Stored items
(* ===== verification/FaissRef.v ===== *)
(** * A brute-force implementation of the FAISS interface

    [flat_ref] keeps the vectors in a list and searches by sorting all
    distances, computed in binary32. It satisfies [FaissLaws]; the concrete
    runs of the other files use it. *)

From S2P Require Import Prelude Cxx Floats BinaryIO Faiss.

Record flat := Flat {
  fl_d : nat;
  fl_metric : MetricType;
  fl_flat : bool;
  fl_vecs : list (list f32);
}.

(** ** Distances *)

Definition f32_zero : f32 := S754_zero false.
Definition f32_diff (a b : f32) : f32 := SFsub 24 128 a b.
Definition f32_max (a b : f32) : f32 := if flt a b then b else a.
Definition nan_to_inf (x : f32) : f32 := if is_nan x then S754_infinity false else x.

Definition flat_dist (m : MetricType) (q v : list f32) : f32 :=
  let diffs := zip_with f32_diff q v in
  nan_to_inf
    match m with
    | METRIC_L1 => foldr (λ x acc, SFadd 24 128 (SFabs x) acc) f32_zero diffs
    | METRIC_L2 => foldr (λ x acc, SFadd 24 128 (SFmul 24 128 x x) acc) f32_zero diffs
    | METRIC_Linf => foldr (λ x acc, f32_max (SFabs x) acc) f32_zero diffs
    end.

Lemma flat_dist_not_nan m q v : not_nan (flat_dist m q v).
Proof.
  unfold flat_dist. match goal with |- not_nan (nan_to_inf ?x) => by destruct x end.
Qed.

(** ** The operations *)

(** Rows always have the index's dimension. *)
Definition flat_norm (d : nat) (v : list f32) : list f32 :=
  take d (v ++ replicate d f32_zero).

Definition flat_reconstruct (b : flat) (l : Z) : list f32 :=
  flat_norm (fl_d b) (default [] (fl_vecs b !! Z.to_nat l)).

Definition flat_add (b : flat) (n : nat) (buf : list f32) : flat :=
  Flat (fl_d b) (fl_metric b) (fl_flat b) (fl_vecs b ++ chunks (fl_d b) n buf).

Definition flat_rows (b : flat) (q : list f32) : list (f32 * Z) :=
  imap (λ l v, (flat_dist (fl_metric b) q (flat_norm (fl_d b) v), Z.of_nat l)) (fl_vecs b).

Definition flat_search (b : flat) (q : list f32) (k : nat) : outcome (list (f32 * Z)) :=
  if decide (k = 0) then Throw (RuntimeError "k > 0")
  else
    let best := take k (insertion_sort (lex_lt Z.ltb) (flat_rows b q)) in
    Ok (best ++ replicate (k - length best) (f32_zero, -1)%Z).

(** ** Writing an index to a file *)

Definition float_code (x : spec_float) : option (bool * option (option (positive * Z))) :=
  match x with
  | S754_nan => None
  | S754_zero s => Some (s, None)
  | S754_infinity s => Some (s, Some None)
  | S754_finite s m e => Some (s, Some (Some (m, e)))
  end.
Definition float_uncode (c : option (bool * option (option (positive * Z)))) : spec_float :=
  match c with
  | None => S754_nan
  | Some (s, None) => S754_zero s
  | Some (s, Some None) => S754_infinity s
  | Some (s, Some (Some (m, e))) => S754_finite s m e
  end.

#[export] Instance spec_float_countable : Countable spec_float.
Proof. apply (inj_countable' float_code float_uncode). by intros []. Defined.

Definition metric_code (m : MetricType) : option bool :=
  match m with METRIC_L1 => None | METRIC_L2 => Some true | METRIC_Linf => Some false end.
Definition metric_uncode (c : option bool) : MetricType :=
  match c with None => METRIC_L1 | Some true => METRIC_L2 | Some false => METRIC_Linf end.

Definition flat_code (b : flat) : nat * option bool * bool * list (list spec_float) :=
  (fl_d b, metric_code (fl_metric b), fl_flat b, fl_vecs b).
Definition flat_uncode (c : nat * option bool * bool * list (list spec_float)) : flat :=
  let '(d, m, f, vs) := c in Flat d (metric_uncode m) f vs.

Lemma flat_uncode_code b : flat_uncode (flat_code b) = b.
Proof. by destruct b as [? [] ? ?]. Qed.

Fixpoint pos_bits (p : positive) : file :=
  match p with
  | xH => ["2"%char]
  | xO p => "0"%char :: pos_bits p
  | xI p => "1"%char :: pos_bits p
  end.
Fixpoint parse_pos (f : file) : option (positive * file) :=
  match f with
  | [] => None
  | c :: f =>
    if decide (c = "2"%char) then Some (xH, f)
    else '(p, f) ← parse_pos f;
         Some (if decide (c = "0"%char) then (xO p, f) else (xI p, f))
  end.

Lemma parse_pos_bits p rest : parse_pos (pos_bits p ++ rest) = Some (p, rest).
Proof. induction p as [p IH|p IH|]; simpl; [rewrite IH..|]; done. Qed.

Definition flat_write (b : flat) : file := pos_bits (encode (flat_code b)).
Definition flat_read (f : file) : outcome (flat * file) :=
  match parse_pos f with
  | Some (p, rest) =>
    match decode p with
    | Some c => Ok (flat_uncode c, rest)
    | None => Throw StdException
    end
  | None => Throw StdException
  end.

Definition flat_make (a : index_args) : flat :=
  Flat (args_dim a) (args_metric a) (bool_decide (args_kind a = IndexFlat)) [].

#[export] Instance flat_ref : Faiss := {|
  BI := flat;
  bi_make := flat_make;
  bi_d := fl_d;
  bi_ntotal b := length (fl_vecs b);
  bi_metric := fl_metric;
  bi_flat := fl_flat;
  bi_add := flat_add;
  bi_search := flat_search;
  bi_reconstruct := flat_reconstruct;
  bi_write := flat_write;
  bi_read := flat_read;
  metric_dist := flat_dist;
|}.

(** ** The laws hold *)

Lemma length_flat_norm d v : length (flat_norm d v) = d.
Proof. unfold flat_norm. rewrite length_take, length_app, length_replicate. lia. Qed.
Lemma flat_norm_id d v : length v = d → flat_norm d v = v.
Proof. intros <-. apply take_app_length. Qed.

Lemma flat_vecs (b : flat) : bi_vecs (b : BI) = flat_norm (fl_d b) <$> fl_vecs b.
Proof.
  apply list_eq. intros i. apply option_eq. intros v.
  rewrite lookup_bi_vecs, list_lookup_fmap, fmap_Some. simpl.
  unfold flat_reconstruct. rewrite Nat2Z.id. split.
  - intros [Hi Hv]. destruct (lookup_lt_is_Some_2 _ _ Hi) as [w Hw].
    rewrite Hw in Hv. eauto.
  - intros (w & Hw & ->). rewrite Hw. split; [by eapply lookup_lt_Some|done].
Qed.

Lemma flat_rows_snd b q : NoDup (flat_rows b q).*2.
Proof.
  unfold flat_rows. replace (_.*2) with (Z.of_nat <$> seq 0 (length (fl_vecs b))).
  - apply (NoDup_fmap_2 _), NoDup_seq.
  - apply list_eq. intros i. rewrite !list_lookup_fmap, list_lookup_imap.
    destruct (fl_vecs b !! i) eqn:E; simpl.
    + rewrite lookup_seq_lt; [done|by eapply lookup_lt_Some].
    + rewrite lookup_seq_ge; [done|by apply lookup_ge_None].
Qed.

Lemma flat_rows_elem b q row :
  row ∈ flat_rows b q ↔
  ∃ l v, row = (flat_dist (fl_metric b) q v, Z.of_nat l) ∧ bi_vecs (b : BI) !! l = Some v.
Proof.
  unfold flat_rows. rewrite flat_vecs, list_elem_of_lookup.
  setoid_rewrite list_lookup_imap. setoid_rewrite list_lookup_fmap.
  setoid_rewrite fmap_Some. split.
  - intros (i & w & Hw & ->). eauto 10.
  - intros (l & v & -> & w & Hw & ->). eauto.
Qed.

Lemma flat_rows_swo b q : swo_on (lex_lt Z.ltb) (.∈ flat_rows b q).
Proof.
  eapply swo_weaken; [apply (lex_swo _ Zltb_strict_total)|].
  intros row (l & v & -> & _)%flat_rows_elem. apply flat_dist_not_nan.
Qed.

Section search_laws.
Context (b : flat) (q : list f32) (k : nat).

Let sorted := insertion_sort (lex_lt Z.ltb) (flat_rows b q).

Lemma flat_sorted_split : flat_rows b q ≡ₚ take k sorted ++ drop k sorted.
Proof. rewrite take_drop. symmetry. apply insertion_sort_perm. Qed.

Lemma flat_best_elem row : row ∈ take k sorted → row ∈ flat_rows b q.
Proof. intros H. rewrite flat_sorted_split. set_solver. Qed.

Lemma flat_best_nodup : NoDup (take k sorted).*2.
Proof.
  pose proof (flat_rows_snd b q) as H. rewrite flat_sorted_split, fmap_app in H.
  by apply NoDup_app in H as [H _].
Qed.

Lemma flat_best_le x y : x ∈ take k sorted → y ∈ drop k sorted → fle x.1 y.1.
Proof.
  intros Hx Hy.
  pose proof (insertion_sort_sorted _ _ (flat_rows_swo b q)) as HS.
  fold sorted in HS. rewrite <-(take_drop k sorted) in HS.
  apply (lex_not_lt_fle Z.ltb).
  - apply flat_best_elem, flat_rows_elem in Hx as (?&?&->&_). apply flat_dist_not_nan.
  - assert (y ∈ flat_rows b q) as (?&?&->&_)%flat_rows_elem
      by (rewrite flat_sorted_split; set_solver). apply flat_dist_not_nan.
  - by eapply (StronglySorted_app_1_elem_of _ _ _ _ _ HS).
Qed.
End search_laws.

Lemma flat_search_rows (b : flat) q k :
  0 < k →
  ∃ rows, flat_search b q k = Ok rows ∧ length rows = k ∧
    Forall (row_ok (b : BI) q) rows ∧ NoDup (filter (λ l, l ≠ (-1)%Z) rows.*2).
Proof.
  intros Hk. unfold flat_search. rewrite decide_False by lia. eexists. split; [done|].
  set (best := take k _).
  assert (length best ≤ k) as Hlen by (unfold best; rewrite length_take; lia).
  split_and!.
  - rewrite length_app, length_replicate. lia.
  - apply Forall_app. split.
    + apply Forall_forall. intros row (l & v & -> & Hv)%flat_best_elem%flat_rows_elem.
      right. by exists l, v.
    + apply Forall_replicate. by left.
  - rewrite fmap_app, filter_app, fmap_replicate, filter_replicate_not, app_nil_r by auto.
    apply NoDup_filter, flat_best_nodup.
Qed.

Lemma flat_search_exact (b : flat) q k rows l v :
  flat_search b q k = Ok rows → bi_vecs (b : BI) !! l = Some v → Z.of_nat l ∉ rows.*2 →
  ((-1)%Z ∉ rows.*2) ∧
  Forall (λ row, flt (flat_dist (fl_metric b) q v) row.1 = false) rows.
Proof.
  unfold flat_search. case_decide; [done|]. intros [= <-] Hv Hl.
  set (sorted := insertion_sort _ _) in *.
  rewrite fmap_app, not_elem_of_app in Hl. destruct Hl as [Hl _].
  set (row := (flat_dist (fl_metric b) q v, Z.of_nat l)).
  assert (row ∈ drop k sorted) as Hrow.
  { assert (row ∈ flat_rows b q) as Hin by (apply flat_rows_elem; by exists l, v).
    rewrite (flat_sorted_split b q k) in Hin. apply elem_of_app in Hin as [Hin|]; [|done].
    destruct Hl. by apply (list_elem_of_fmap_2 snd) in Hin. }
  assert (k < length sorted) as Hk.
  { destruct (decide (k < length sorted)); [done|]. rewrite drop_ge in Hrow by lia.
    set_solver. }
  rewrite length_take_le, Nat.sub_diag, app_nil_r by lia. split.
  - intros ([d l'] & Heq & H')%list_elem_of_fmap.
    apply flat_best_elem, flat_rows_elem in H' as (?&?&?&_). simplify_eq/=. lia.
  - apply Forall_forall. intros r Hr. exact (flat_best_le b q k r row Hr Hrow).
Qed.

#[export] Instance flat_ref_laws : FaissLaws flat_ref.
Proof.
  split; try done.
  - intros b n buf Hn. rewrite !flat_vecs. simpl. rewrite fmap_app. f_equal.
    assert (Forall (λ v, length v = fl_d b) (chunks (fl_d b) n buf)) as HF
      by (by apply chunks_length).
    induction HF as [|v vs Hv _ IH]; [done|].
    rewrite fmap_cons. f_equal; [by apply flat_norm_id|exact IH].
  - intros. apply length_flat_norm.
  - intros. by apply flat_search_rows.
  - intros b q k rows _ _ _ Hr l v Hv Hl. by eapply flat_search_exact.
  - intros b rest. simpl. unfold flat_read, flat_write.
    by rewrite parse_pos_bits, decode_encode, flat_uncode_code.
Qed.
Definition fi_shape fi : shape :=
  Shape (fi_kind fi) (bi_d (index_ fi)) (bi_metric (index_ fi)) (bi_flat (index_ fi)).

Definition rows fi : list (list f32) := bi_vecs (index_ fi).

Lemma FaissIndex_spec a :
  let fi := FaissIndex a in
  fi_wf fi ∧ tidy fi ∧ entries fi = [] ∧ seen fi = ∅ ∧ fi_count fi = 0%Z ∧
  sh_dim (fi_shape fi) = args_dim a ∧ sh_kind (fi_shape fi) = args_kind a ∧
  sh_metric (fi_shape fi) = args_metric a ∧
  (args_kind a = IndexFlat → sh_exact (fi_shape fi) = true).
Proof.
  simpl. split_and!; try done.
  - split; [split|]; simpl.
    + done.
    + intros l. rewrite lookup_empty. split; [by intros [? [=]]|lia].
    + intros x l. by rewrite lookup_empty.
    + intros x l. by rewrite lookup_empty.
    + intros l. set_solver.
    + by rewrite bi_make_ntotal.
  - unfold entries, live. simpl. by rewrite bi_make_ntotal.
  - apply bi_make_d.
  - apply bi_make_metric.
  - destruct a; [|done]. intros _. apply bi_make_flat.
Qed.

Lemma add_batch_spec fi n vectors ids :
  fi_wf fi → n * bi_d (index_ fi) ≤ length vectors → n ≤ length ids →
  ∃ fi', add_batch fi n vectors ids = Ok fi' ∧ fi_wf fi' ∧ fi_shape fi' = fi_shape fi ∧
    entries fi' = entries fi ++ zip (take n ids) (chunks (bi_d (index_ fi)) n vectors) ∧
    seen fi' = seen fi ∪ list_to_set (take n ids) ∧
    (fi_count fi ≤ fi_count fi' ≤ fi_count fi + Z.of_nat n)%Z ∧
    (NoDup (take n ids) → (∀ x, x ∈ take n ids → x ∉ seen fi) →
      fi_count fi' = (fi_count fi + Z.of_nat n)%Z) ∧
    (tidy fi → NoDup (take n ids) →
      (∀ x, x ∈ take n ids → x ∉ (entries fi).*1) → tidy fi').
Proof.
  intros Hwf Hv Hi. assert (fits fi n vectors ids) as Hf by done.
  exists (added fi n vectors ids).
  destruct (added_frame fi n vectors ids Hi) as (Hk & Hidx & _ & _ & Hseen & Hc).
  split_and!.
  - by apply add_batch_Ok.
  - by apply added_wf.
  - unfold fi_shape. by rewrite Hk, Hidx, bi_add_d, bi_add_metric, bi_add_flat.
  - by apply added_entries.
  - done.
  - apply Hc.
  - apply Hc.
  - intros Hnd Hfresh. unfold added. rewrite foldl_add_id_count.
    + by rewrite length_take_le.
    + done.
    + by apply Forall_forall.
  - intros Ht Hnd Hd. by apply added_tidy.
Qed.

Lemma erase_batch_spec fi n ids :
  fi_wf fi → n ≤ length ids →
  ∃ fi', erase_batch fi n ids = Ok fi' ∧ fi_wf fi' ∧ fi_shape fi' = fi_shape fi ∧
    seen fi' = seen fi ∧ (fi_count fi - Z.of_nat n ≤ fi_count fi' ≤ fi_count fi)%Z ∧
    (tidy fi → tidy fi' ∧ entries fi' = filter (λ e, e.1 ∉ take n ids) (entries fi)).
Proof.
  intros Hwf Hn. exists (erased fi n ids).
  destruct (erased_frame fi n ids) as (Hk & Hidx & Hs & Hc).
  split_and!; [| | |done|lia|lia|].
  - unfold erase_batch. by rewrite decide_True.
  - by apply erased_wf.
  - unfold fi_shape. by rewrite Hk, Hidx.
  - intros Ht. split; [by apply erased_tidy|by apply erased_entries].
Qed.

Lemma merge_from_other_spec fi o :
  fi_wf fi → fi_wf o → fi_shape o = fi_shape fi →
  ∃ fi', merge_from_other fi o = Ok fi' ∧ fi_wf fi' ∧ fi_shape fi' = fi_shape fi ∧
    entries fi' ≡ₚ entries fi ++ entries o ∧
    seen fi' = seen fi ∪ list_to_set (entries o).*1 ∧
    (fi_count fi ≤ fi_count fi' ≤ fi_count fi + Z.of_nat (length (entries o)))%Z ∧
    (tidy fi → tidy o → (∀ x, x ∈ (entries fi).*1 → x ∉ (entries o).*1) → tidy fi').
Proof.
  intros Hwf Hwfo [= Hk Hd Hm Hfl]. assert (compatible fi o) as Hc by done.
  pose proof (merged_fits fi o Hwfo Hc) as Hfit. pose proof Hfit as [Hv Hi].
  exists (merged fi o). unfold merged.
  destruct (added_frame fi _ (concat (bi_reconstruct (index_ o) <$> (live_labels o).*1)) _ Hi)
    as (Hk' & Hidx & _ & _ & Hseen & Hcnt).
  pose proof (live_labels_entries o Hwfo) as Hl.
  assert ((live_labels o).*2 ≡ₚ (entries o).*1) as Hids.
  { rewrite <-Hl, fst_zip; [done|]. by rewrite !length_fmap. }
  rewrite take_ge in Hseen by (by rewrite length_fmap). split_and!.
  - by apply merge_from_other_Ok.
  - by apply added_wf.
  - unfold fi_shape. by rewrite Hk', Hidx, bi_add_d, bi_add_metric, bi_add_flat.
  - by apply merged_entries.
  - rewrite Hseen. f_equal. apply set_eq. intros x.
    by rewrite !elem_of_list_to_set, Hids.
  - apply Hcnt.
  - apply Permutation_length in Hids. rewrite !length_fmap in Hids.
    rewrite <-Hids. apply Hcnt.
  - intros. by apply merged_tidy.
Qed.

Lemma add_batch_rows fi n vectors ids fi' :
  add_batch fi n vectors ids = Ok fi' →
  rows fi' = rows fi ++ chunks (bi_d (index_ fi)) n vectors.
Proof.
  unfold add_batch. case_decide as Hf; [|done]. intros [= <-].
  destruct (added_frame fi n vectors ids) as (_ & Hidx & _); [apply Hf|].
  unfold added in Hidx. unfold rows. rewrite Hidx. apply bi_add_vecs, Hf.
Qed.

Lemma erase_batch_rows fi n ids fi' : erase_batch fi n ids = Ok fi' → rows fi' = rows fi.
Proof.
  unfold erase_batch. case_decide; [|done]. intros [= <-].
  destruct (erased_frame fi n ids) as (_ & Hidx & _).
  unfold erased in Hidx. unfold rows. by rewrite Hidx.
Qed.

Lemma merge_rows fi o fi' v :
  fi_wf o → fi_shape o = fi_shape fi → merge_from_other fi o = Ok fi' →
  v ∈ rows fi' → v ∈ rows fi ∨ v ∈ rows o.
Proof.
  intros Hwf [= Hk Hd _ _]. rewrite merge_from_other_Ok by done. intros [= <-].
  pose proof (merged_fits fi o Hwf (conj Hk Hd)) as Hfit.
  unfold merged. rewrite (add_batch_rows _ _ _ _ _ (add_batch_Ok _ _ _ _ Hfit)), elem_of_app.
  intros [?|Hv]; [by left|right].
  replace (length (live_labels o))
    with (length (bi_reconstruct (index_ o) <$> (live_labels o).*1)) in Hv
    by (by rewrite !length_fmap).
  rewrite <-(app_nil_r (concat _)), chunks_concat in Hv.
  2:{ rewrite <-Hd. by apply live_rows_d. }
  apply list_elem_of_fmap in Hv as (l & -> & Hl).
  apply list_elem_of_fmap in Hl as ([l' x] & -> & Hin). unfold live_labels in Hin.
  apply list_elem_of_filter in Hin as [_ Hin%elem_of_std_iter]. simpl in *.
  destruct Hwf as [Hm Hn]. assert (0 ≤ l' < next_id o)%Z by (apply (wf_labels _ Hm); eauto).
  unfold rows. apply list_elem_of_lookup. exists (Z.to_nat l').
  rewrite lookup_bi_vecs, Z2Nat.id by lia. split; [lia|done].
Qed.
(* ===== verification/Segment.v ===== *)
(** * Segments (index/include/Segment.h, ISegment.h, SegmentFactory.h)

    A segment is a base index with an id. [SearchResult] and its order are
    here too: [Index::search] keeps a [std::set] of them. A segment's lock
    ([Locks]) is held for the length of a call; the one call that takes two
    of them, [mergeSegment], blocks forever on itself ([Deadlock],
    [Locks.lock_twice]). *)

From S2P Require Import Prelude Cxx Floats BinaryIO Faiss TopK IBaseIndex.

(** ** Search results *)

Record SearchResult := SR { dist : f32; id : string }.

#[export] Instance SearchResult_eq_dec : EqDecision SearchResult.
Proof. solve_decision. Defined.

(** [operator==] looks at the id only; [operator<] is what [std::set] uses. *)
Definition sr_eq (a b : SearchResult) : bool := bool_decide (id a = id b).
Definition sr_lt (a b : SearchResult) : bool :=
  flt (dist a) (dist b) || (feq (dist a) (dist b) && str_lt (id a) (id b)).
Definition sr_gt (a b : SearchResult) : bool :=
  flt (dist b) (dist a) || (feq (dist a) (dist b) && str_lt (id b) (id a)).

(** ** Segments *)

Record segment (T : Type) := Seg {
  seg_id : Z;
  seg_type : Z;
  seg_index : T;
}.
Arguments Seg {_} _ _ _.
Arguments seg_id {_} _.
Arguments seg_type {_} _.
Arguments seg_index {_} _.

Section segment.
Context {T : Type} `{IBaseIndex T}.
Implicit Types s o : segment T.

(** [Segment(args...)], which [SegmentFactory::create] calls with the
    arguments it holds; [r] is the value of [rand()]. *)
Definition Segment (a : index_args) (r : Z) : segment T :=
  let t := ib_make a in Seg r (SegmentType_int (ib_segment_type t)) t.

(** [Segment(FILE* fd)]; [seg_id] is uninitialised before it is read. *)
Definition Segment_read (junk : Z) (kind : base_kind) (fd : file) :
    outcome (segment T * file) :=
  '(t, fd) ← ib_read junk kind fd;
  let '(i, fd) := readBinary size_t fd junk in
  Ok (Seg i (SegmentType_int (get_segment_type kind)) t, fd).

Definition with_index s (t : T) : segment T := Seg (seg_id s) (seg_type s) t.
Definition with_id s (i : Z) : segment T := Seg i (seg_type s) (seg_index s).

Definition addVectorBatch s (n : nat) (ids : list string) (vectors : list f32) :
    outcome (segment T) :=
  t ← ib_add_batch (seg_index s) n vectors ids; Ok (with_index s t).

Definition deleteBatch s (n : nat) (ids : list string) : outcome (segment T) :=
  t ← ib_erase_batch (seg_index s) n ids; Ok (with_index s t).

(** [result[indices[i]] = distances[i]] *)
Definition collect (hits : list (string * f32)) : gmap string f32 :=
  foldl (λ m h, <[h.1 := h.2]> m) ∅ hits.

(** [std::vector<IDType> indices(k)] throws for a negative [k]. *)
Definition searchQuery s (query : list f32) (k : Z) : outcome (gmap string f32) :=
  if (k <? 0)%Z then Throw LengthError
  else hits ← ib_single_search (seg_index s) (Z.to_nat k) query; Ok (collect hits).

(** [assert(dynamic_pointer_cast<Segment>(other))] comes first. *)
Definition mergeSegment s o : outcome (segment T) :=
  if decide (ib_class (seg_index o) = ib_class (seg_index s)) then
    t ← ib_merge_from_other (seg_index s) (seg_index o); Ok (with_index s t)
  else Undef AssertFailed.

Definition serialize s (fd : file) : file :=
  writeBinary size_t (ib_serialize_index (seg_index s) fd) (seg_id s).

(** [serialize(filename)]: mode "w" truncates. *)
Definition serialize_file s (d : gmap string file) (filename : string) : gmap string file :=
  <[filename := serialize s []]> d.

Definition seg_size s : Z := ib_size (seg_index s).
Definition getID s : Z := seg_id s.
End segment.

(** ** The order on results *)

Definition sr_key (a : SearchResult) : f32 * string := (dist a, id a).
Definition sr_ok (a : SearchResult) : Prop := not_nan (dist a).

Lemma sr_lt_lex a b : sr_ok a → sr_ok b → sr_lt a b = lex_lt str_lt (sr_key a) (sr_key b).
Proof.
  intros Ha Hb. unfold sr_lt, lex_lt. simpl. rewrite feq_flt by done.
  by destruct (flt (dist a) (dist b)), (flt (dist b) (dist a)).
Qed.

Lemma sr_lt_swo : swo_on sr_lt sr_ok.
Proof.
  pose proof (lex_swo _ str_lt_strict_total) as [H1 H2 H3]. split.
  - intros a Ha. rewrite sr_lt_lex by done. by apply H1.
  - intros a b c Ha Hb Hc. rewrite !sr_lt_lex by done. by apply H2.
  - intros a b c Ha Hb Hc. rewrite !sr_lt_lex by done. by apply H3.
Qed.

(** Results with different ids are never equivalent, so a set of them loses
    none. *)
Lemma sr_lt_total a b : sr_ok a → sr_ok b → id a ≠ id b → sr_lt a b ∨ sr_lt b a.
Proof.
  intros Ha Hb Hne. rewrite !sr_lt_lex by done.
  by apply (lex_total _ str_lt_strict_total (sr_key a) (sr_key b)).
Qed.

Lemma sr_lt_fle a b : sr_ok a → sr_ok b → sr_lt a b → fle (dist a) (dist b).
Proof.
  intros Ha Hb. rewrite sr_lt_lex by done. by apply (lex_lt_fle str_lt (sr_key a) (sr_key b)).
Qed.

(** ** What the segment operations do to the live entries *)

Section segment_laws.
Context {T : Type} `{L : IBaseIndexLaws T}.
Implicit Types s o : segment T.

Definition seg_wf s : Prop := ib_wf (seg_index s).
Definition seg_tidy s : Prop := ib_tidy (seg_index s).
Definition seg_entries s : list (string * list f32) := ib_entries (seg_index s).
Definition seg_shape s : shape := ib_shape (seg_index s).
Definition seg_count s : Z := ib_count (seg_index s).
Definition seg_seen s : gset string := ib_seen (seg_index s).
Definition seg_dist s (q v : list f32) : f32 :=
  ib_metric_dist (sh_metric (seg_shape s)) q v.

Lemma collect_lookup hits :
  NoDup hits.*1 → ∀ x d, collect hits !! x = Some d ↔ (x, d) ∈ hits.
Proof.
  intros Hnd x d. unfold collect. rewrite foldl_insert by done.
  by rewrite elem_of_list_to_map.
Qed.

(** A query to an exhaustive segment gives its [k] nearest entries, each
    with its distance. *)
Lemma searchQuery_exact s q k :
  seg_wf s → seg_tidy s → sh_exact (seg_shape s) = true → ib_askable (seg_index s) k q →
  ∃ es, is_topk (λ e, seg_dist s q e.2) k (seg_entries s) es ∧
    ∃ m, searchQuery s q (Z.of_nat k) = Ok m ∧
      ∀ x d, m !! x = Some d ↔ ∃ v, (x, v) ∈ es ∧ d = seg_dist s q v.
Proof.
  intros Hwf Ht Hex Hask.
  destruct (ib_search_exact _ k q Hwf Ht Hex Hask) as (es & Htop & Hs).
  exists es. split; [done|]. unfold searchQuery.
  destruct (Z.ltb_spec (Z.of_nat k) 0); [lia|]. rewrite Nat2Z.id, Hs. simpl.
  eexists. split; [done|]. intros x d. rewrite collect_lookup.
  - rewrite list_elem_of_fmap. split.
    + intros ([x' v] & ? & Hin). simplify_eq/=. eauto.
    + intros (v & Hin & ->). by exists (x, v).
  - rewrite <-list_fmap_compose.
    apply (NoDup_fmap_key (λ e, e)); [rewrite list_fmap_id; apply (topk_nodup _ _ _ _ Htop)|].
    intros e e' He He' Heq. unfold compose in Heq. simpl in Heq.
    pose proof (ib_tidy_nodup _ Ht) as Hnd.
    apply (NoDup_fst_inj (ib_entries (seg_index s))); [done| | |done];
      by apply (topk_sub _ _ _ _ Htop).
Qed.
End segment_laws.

Goal of the exercise: Set down exactly the lines from the start of the records to the line with "(** ** Writing an index to a file *)". Include that line, and add nothing more.

Expected answer:
(* ===== verification/FaissRef.v ===== *)
(** * A brute-force implementation of the FAISS interface

    [flat_ref] keeps the vectors in a list and searches by sorting all
    distances, computed in binary32. It satisfies [FaissLaws]; the concrete
    runs of the other files use it. *)

From S2P Require Import Prelude Cxx Floats BinaryIO Faiss.

Record flat := Flat {
  fl_d : nat;
  fl_metric : MetricType;
  fl_flat : bool;
  fl_vecs : list (list f32);
}.

(** ** Distances *)

Definition f32_zero : f32 := S754_zero false.
Definition f32_diff (a b : f32) : f32 := SFsub 24 128 a b.
Definition f32_max (a b : f32) : f32 := if flt a b then b else a.
Definition nan_to_inf (x : f32) : f32 := if is_nan x then S754_infinity false else x.

Definition flat_dist (m : MetricType) (q v : list f32) : f32 :=
  let diffs := zip_with f32_diff q v in
  nan_to_inf
    match m with
    | METRIC_L1 => foldr (λ x acc, SFadd 24 128 (SFabs x) acc) f32_zero diffs
    | METRIC_L2 => foldr (λ x acc, SFadd 24 128 (SFmul 24 128 x x) acc) f32_zero diffs
    | METRIC_Linf => foldr (λ x acc, f32_max (SFabs x) acc) f32_zero diffs
    end.

Lemma flat_dist_not_nan m q v : not_nan (flat_dist m q v).
Proof.
  unfold flat_dist. match goal with |- not_nan (nan_to_inf ?x) => by destruct x end.
Qed.

(** ** The operations *)

(** Rows always have the index's dimension. *)
Definition flat_norm (d : nat) (v : list f32) : list f32 :=
  take d (v ++ replicate d f32_zero).

Definition flat_reconstruct (b : flat) (l : Z) : list f32 :=
  flat_norm (fl_d b) (default [] (fl_vecs b !! Z.to_nat l)).

Definition flat_add (b : flat) (n : nat) (buf : list f32) : flat :=
  Flat (fl_d b) (fl_metric b) (fl_flat b) (fl_vecs b ++ chunks (fl_d b) n buf).

Definition flat_rows (b : flat) (q : list f32) : list (f32 * Z) :=
  imap (λ l v, (flat_dist (fl_metric b) q (flat_norm (fl_d b) v), Z.of_nat l)) (fl_vecs b).

Definition flat_search (b : flat) (q : list f32) (k : nat) : outcome (list (f32 * Z)) :=
  if decide (k = 0) then Throw (RuntimeError "k > 0")
  else
    let best := take k (insertion_sort (lex_lt Z.ltb) (flat_rows b q)) in
    Ok (best ++ replicate (k - length best) (f32_zero, -1)%Z).

(** ** Writing an index to a file *)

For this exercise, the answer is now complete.